# DATA LISTING
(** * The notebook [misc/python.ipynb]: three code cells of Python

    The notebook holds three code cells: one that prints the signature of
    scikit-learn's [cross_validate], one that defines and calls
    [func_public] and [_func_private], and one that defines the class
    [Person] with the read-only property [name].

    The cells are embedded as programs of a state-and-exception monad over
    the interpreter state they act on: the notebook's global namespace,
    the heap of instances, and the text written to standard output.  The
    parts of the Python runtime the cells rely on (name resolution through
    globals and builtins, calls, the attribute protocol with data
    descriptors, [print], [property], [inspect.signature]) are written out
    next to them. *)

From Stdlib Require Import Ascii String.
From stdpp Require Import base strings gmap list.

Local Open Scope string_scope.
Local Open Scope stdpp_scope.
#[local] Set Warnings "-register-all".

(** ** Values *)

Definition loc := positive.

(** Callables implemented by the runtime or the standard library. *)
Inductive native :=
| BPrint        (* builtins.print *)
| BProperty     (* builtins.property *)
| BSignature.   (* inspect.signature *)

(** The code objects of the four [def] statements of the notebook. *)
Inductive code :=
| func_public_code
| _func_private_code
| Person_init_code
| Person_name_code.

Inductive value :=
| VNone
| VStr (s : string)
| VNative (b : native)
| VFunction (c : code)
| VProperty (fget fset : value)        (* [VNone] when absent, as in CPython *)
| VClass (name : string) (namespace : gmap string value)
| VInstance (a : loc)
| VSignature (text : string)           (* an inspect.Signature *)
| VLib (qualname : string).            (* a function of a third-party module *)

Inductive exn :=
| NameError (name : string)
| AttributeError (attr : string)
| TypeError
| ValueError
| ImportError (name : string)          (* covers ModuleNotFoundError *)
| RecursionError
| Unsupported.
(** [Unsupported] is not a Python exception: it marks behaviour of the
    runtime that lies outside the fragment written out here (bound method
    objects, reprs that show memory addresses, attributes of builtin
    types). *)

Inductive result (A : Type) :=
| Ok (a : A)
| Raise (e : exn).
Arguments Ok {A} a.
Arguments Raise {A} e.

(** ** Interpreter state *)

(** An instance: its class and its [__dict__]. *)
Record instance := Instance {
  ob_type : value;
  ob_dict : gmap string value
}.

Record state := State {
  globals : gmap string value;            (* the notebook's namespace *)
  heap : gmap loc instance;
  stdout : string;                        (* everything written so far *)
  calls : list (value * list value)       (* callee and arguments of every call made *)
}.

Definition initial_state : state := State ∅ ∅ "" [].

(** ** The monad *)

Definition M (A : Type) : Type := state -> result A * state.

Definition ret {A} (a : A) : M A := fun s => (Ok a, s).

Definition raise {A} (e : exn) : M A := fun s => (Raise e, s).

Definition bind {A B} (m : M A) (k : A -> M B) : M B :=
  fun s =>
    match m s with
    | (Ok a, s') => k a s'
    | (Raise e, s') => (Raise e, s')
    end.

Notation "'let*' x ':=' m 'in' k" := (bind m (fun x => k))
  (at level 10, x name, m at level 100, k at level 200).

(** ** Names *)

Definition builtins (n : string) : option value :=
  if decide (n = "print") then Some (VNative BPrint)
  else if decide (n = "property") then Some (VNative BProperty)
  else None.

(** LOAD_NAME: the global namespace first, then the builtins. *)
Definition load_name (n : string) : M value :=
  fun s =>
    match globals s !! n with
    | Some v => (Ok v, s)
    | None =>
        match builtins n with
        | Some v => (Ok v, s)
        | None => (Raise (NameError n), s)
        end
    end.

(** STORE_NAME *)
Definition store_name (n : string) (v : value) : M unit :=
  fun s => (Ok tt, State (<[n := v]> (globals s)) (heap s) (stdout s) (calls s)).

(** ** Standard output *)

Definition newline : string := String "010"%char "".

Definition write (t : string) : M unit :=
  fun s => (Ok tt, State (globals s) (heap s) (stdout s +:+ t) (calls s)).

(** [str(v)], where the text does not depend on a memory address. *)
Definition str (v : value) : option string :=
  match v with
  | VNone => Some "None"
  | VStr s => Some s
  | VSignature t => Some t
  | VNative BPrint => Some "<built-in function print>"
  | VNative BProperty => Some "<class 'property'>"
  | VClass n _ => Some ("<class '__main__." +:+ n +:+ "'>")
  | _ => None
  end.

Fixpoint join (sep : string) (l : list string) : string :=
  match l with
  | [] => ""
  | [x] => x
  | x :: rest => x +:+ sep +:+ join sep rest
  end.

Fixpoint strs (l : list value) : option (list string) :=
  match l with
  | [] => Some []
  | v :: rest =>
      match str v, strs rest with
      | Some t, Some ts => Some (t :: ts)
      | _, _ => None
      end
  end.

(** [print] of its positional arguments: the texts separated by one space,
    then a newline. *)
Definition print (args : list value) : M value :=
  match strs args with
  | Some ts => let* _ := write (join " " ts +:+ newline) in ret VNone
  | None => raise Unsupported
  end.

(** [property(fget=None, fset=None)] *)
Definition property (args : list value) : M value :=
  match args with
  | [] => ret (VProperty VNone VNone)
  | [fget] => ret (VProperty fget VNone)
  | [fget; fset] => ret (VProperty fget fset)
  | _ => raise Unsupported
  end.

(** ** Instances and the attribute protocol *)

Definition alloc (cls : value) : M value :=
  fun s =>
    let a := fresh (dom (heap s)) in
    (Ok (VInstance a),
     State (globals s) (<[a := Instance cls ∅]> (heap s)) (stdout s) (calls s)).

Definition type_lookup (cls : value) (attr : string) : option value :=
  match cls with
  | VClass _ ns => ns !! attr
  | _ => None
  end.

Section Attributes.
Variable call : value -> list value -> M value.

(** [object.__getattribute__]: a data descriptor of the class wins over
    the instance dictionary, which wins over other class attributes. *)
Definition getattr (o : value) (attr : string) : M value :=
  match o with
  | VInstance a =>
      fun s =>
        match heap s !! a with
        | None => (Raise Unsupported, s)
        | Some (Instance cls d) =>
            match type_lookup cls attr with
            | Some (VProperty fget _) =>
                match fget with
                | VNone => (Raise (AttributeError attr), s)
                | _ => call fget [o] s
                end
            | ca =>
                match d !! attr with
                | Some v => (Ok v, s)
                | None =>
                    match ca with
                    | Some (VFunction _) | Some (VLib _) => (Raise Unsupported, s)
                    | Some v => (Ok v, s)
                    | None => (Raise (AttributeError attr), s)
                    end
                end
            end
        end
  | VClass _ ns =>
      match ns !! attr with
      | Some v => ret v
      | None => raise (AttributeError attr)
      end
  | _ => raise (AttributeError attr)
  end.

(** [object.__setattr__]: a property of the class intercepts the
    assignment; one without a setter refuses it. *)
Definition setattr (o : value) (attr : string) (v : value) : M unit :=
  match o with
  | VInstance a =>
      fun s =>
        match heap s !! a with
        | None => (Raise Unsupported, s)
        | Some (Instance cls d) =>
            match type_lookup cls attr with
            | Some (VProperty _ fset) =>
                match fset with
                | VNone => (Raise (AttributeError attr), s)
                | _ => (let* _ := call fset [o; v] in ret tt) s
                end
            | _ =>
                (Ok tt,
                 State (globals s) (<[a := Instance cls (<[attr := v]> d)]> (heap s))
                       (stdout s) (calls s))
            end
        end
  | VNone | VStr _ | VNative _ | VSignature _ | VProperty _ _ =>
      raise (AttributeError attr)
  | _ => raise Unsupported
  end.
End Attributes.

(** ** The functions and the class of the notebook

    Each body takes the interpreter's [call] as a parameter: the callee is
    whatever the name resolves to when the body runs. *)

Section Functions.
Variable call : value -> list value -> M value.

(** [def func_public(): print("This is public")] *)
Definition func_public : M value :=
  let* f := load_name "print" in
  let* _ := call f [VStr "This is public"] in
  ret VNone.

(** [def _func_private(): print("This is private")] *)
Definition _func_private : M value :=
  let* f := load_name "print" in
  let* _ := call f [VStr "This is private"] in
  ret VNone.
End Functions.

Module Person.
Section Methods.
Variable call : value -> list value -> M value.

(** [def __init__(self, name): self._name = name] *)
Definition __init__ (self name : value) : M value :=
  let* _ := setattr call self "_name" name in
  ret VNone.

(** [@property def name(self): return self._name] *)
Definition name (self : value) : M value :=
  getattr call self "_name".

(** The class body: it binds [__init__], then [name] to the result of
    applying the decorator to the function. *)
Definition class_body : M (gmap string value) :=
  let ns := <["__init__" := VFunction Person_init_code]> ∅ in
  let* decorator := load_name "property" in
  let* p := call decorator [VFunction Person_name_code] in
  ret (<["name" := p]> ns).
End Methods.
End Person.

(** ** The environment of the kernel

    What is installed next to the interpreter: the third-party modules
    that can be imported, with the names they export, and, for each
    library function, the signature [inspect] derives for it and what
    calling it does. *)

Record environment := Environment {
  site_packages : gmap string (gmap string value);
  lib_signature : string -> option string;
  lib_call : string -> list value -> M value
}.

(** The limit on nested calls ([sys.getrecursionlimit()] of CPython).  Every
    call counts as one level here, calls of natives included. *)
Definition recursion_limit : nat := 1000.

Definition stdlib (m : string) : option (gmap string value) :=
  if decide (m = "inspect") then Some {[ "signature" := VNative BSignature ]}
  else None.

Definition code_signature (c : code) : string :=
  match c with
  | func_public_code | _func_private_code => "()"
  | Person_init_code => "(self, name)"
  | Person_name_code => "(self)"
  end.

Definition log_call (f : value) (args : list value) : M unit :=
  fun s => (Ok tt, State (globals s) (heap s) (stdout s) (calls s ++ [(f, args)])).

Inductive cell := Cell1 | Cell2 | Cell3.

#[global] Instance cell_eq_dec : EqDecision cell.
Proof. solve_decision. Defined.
* * *
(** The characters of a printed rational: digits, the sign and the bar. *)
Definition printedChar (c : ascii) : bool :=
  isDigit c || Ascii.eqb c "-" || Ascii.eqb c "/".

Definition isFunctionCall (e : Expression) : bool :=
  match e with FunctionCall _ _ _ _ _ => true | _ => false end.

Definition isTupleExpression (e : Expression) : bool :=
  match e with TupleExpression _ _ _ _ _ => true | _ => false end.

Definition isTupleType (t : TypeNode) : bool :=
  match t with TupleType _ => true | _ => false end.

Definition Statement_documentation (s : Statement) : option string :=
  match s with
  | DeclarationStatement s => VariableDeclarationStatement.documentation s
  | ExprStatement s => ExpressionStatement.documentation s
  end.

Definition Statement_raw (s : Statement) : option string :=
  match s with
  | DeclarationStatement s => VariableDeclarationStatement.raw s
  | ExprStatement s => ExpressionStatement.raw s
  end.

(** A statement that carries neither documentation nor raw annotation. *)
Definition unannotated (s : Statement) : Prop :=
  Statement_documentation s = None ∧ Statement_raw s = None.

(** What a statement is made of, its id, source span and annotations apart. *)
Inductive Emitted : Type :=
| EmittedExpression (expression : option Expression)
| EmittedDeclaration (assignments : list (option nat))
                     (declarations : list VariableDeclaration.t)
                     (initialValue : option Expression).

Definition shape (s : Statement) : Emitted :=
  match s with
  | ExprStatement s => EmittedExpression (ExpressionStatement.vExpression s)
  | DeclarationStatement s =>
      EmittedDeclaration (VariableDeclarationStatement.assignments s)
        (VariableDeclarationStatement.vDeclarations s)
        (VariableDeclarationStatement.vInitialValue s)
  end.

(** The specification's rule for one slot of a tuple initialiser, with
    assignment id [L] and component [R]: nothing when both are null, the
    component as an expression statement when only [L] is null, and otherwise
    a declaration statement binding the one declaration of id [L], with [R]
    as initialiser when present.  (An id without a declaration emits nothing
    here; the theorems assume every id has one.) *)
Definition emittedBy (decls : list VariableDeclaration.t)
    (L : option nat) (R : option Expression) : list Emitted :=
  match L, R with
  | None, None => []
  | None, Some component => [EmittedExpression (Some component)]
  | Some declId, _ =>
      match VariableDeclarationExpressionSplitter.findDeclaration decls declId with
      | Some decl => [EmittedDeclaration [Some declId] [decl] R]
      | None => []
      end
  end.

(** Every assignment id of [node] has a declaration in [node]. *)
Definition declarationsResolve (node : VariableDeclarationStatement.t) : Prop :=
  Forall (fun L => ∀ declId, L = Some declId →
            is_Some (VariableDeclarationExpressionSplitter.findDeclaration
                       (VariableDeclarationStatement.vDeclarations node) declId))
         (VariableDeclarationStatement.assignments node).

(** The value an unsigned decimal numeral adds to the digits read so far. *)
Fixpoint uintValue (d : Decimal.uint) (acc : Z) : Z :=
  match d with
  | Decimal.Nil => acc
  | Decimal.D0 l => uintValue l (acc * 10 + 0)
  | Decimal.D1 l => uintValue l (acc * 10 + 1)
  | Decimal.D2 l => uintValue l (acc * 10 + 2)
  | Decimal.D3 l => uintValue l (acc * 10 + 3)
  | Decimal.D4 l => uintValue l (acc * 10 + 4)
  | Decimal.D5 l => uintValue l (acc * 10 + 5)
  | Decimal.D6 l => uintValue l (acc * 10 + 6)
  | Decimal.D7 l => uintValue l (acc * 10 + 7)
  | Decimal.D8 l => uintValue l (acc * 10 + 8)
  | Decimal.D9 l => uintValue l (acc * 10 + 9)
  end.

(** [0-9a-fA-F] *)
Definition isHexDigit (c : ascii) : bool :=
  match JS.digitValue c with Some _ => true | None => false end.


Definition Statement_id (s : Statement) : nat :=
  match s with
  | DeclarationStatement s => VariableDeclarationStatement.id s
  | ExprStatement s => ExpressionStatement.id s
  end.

# ABOUT THIS EXERCISE
Check each line above for the string "three" and show the ones that have it.

# PROBLEM SOLUTION
(** * The notebook [misc/python.ipynb]: three code cells of Python
    The notebook holds three code cells: one that prints the signature of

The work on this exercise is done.